PROBLEM TO SOLVE:
Once the line containing "[BlockStore] is the" has been printed, stop; print every line before it exactly, starting at the top of the material below.

INFORMATION GIVEN:
(* ===== verification/BlockStores.v ===== *)
(** * Access to blocks and its caches (src/store/block_store.go, block_store_lru_cache.go,
      block_store_2q_cache.go)

    [BlockStore] is the interface of the same name; the engine's store of blocks is
    behind it ([TendermintBlockStore], with the calls of the engine as an argument),
    possibly under a cache of the library golang-lru, of which [LruCache] has what is
    used.  The LRU and the 2Q cache are used by the same code.

    The chain grows while the caches are in use: [chain] is what the store reads. *)

From stdpp Require Import pretty.
From S2P Require Import Prelude Contract.

(** ** The answers of the engine *)

Record Header := mkHeader { Height : Z; LastBlockID : bytes; Time : Z; ProposerAddress : bytes }.
Record BlockMeta := mkBlockMeta { BlockID : bytes; bm_Header : Header }.
(** [ResultBlock]: the metadata and the header of the block. *)
Record ResultBlock := mkResultBlock { rb_BlockMeta : BlockMeta; rb_Block : Header }.
Record ResultBlockchainInfo := mkInfo { LastHeight : Z; BlockMetas : list BlockMeta }.
Record ResultBlockResults := mkResults { rr_Height : Z; rr_DeliverTx : list bytes }.

Definition zeroHeader : Header := mkHeader 0 "" 0 "".

Class BlockStore (chain : Type) := {
  GetBlockByHeight : chain → option Z → Res ResultBlock;
  GetBlockRangeByHeight : chain → Z → Z → Res ResultBlockchainInfo;
  GetBlockResults : chain → option Z → Res ResultBlockResults;
}.

(** ** Heights *)

Definition getHeight (currentHeight : Z) (heightPtr : option Z) : Res Z :=
  match heightPtr with
  | Some height =>
      if height <=? 0 then Err (ErrMsg "Height must be greater than 0")
      else if currentHeight <? height then Err (ErrMsg "Height must be less than or equal to the current blockchain height")
      else Ok height
  | None => Ok currentHeight
  end.

Definition filterMinMax (height min max limit : Z) : Res (Z * Z) :=
  if (min <? 0) || (max <? 0) then Err (ErrMsg "heights must be non-negative")
  else
    let min := if min =? 0 then 1 else min in
    let max := if max =? 0 then height else max in
    let max := Z.min height max in
    let min := Z.max min (i64 (max - limit + 1)) in
    if max <? min then Err (ErrMsg "min height can't be greater than max height") else Ok (min, max).

Definition filterMinMaxforCache (min max : Z) : Res (Z * Z) :=
  if (min <? 0) || (max <? 0) then Err (ErrMsg "heights must be non-negative")
  else
    let min := if min =? 0 then 1 else min in
    if max <? min then Err (ErrMsg "min height can't be greater than max height") else Ok (min, max).

(** ** The store of the engine, of whose answers a part is passed on *)

Section Tendermint.
Context {chain : Type}.
(** [core.Block], [core.BlockchainInfo] and [core.BlockResults] *)
Context (core : BlockStore chain).

Definition Tendermint_GetBlockByHeight (ch : chain) (height : option Z) : Res ResultBlock :=
  blockResult ← GetBlockByHeight ch height;
  let b := rb_Block blockResult in
  Ok (mkResultBlock (mkBlockMeta (BlockID (rb_BlockMeta blockResult)) zeroHeader)
        (mkHeader 0 (LastBlockID b) (Time b) (ProposerAddress b))).

Definition Tendermint_GetBlockRangeByHeight (ch : chain) (minHeight maxHeight : Z) : Res ResultBlockchainInfo :=
  blockResult ← GetBlockRangeByHeight ch minHeight maxHeight;
  Ok (mkInfo 0 (BlockMetas blockResult)).

Definition Tendermint_GetBlockResults (ch : chain) (height : option Z) : Res ResultBlockResults :=
  blockResult ← GetBlockResults ch height;
  Ok (mkResults 0 (rr_DeliverTx blockResult)).

Definition TendermintBlockStore : BlockStore chain := {|
  GetBlockByHeight := Tendermint_GetBlockByHeight;
  GetBlockRangeByHeight := Tendermint_GetBlockRangeByHeight;
  GetBlockResults := Tendermint_GetBlockResults;
|}.
End Tendermint.

(** ** Caches *)

(** Blocks are cached under their height, the rest under strings. *)
Inductive CacheKey := KHeight (h : Z) | KString (s : string).
Inductive CacheValue := VBlock (b : ResultBlock) | VMeta (m : BlockMeta) | VResults (r : ResultBlockResults).

#[global] Instance CacheKey_eq_dec : EqDecision CacheKey.
Proof. solve_decision. Defined.

(** A lookup may change the order of the entries. *)
Class LruCache := {
  lru_Cache : Type;
  lru_Get : CacheKey → lru_Cache → option CacheValue * lru_Cache;
  lru_Add : CacheKey → CacheValue → lru_Cache → lru_Cache;
}.

(** Entries are dropped but not changed. *)
Class LruCacheSpec `{LruCache} : Prop := {
  lru_Get_Get k k' c x : (lru_Get k' (lru_Get k c).2).1 = Some x → (lru_Get k' c).1 = Some x;
  lru_Get_Add k v c k' x : (lru_Get k' (lru_Add k v c)).1 = Some x → if decide (k' = k) then x = v else (lru_Get k' c).1 = Some x;
}.

Definition blockMetaKey (height : Z) : string := "M" +:+ pretty height.
Definition blockResultKey (height : Z) : string := "R" +:+ pretty height.

Section Cached.
Context {chain : Type} {LC : LruCache}.
(** The store below the cache. *)
Context (CachedBlockStore : BlockStore chain).

Definition look (k : CacheKey) : M lru_Cache (option CacheValue) := λ c, (Ok (lru_Get k c).1, (lru_Get k c).2).

Definition LRU_GetBlockByHeight (ch : chain) (height : option Z) : M lru_Cache ResultBlock :=
  let h := default 0 height in
  cacheData ← look (KHeight h);
  match cacheData with
  | Some (VBlock blockinfo) => mret blockinfo
  | Some _ => panic
  | None =>
      blockinfo ← lift_res (GetBlockByHeight ch height);
      modify (lru_Add (KHeight (Height (rb_Block blockinfo))) (VBlock blockinfo));;
      mret blockinfo
  end.

(** The heights from [i] on, [n] of them; an error of the store below ends the loop. *)
Fixpoint cached_metas (ch : chain) (i : Z) (n : nat) : M lru_Cache (list BlockMeta) :=
  match n with
  | O => mret []
  | S n =>
      cacheData ← look (KString (blockMetaKey i));
      match cacheData with
      | Some (VMeta blockMeta) => l ← cached_metas ch (i + 1) n; mret (blockMeta :: l)
      | Some _ => panic
      | None =>
          match GetBlockRangeByHeight ch i i with
          | Panic => panic
          | Err _ => mret []
          | Ok blockRange =>
              first ← deref (head (BlockMetas blockRange));
              let height := Height (bm_Header first) in
              let blockMeta := mkBlockMeta (BlockID first) (mkHeader height "" 0 "") in
              modify (lru_Add (KString (blockMetaKey height)) (VMeta blockMeta));;
              l ← cached_metas ch (i + 1) n;
              mret (blockMeta :: l)
          end
      end
  end.

Definition LRU_GetBlockRangeByHeight (ch : chain) (minHeight maxHeight : Z) : M lru_Cache ResultBlockchainInfo :=
  '(minHeight, maxHeight) ← lift_res (filterMinMaxforCache minHeight maxHeight);
  let minHeight := if 20 <? i64 (maxHeight - minHeight) then i64 (maxHeight - 20 + 1) else minHeight in
  l ← cached_metas ch minHeight (Z.to_nat (maxHeight - minHeight + 1));
  mret (mkInfo 0 l).

Definition LRU_GetBlockResults (ch : chain) (height : option Z) : M lru_Cache ResultBlockResults :=
  let h := default 0 height in
  cacheData ← look (KString (blockResultKey h));
  match cacheData with
  | Some (VResults blockinfo) => mret blockinfo
  | Some _ => panic
  | None =>
      blockinfo ← lift_res (GetBlockResults ch height);
      modify (lru_Add (KString (blockResultKey (rr_Height blockinfo))) (VResults blockinfo));;
      mret blockinfo
  end.

(** [TwoQueueBlockStoreCache] repeats these methods with the 2Q cache of the library. *)
Definition TwoQueue_GetBlockByHeight := LRU_GetBlockByHeight.
Definition TwoQueue_GetBlockRangeByHeight := LRU_GetBlockRangeByHeight.
Definition TwoQueue_GetBlockResults := LRU_GetBlockResults.
End Cached.

(** The kinds of store that the configuration can name. *)
Inductive BlockStoreKind := NoCache | LRU | TwoQueue.

(** [strings.EqualFold] on ASCII is equality of the lower-case strings [fold];
    [new_cache] is whether the library makes a cache of the size. *)
Definition NewBlockStore (fold : string → string) (new_cache : Z → bool) (CacheAlgorithm : string) (CacheSize : Z) : Res BlockStoreKind :=
  let made kind := if new_cache CacheSize then Ok kind else Err (ErrMsg "failed to create block store cache") in
  if String.eqb (fold CacheAlgorithm) (fold "LRU") then made LRU
  else if String.eqb (fold CacheAlgorithm) (fold "2Q") then made TwoQueue
  else if negb (String.eqb (fold CacheAlgorithm) (fold "None")) then Err (ErrMsg "Invalid value for BlockStore.CacheAlgorithm config setting")
  else Ok NoCache.
(* ===== verification/Outcomes.v ===== *)
(** * Outcomes of methods and lists that are updated in place

    [post m Q w]: whenever [m] succeeds from [w], its result satisfies [Q].  The lemmas on
    [alter_first] follow a write through a pointer into a list. *)

From S2P Require Import Prelude Contract DposTypes DposHandlers.

(** ** What holds after a run that succeeds *)

Definition post {W A} (m : M W A) (Q : A → W → Prop) (w : W) : Prop := ∀ a w', m w = (Ok a, w') → Q a w'.

Section Post.
Context {W : Type}.
Implicit Types w : W.

Lemma post_ret {A} (a : A) (Q : A → W → Prop) w : Q a w → post (mret a) Q w.
Proof. intros H a' w' [= <- <-]. done. Qed.
Lemma post_bind {A B} (m : M W A) (k : A → M W B) (Q : B → W → Prop) w :
  post m (λ a, post (k a) Q) w → post (m ≫= k) Q w.
Proof. intros H b w' Hrun. apply bind_inv in Hrun as (a & w1 & Hm & Hk). by eapply H. Qed.
Lemma post_gets {A} (f : W → A) (Q : A → W → Prop) w : Q (f w) w → post (gets f) Q w.
Proof. intros H a w' [= <- <-]. done. Qed.
Lemma post_modify (f : W → W) (Q : unit → W → Prop) w : Q () (f w) → post (modify f) Q w.
Proof. intros H a w' [= <- <-]. done. Qed.
Lemma post_deref {A} (o : option A) (Q : A → W → Prop) w : (∀ a, o = Some a → Q a w) → post (deref o) Q w.
Proof. intros H a w' Hd. apply deref_inv in Hd as [-> ->]. by apply H. Qed.
Lemma post_lift {A} (r : Res A) (Q : A → W → Prop) w : (∀ a, r = Ok a → Q a w) → post (lift_res r) Q w.
Proof. intros H a w' [= -> <-]. by apply H. Qed.
Lemma post_guard (c : bool) e (Q : unit → W → Prop) w : (c = false → Q () w) → post (guard_not c e) Q w.
Proof. intros H a w'. destruct c; [done|]. intros [= <- <-]. by apply H. Qed.
Lemma post_throw {A} e (Q : A → W → Prop) w : post (throw e) Q w.
Proof. by intros a w' ?. Qed.
Lemma post_mono {A} (m : M W A) (Q Q' : A → W → Prop) w : post m Q w → (∀ a w', Q a w' → Q' a w') → post m Q' w.
Proof. intros H HQ a w' Hrun. by apply HQ, H. Qed.
End Post.

(** One step into a method. *)
Ltac post_step :=
  match goal with
  | |- post (mbind _ _) _ _ => apply post_bind
  | |- post (mret _) _ _ => apply post_ret
  | |- post (throw _) _ _ => apply post_throw
  | |- post (gets _) _ _ => apply post_gets
  | |- post (modify _) _ _ => apply post_modify
  | |- post (deref _) _ _ => apply post_deref; intros ? ?
  | |- post (lift_res _) _ _ => apply post_lift; intros ? ?
  | |- post (guard_not _ _) _ _ => apply post_guard; intros ?
  | |- post (if ?c then _ else _) _ _ => destruct c eqn:?
  | |- post (match ?c with _ => _ end) _ _ => destruct c eqn:?
  end.

(** ** Lists *)

Section Alter.
Context {A : Type} (p : A → bool) (f : A → A).

Lemma alter_first_none l : List.find p l = None → alter_first p f l = l.
Proof. induction l as [|x l IH]; [done|]. cbn. destruct (p x); [done|]. intros H. by rewrite IH. Qed.

Lemma alter_first_sum (g : A → Z) l x : List.find p l = Some x → sumZ g (alter_first p f l) = sumZ g l - g x + g (f x).
Proof.
  unfold sumZ. induction l as [|y l IH]; [done|]. cbn. destruct (p y); [intros [= ->]; cbn; lia|]. intros H. cbn. rewrite IH by done. lia.
Qed.

Lemma alter_first_forall (P : A → Prop) l : (∀ x, List.find p l = Some x → P x → P (f x)) → Forall P l → Forall P (alter_first p f l).
Proof.
  induction l as [|y l IH]; [done|]. cbn. intros Hf [Hy Hl]%Forall_cons. destruct (p y); [constructor; auto|].
  constructor; [done|]. by apply IH.
Qed.

Lemma find_elem l x : List.find p l = Some x → x ∈ l ∧ p x = true.
Proof. intros H. apply List.find_some in H as [H ?]. split; [by apply list_elem_of_In | done]. Qed.
End Alter.

Lemma go_sort_forall {A} (less : A → A → bool) (P : A → Prop) l : Forall P l → Forall P (go_sort less l).
Proof. by rewrite go_sort_permutation. Qed.
Lemma go_sort_sum {A} (less : A → A → bool) (g : A → Z) l : sumZ g (go_sort less l) = sumZ g l.
Proof. apply sumZ_permutation, go_sort_permutation. Qed.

RESPONSE AREA:
(* ===== verification/BlockStores.v ===== *)
(** * Access to blocks and its caches (src/store/block_store.go, block_store_lru_cache.go,
      block_store_2q_cache.go)

    [BlockStore] is the interface of the same name; the engine's store of blocks is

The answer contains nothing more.